A big reason: “There’s a lot of virus right now,” says Meagan Deming, M.D., an infectious disease specialist and assistant professor at the University of Maryland School of Medicine. And the version of the virus that’s behind the majority of infections this summer, the omicron subvariant known as BA.5, has some structural differences from past strains that enable it to evade some of the immune defenses put in place by the vaccines or a previous infection. This is why, compared to earlier in the pandemic, we’re seeing more breakthrough infections and reinfections.

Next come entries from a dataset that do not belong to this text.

Lemma identity_immutable_witness :
  let cs := [Deposit 0%nat (Numeric (PyDecimal.Finite 50 0));
             Construct (StrName "Eve") (Numeric (PyDecimal.Finite 7 0));
             TransferTo 0%nat (Instance 1%nat) (Numeric (PyDecimal.Finite 30 0))] in
  exists (info : gmap string info_value) (b : PyDecimal.t),
    get_account_info 0%nat (run_calls account_100 cs)
    = (inr info, run_calls account_100 cs) /\
    info !! "account_number" = Some (InfoInt 1000) /\
    info !! "name" = Some (InfoStr "Bob Smith") /\
    info !! "balance" = Some (InfoDecimal b) /\
    get_balance 0%nat (run_calls account_100 cs)
    = (inr b, run_calls account_100 cs).
Proof.
  intros cs. exact (identity_immutable account_100 cs 0%nat _ eq_refl).
Defined.

End BankExtras.

Section BankExtrasArithmetic.
Import Py BankAccount.
Local Open Scope py_scope.

(** X8. A [deposit] or a [withdraw] that raises, whatever the exception,
    leaves the class and every account as they were. *)
Theorem failed_call_changes_nothing
  (self : loc) (amount : arg) (w w' : world) (e : exn) :
  deposit self amount w = (inl e, w') \/ withdraw self amount w = (inl e, w') ->
  w' = w.
Proof.
  rewrite deposit_eq, withdraw_eq.
  destruct (positive amount) as [d |]; [| intros [|]; congruence].
  destruct (heap w !! self) as [a |]; [| intros [|]; congruence].
  destruct (PyDecimal.add getcontext (balance a) d),
    (PyDecimal.gt d (balance a)) as [e' | []],
    (PyDecimal.sub getcontext (balance a) d);
    intros [|]; congruence.
Qed.

Lemma failed_call_changes_nothing_witness :
  deposit 0%nat (Numeric (PyDecimal.Finite (-50) 0)) account_100
  = (inl InvalidAmountError, account_100) /\ account_100 = account_100.
Proof.
  split; [reflexivity |].
  exact (failed_call_changes_nothing 0%nat
           (Numeric (PyDecimal.Finite (-50) 0)) account_100 account_100
           InvalidAmountError (or_introl eq_refl)).
Defined.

The vaccines still protect against severe disease for many, experts say, but immunity does wane over time, and some people — namely individuals more at risk for complications from COVID-19, including older adults — need that protection reinforced after a while.
That’s the point of the second booster, Deming says. It “bumps up the immunity” and “reminds the immune system to respond to this virus, and it dramatically reduces the severe disease.” In fact, Jha recently noted that “most deaths are happening in people who are not up to date with their vaccines.” (Being up to date means that you have all of the COVID-19 vaccines that have been recommended for you.)
Data from the Centers for Disease Control and Prevention (CDC) shows that people 50 and older who are fully vaccinated and have one booster under their belt are 4 times less likely to die from COVID-19 than unvaccinated people. With a second booster, they’re 29 times less likely to die than their unvaccinated peers.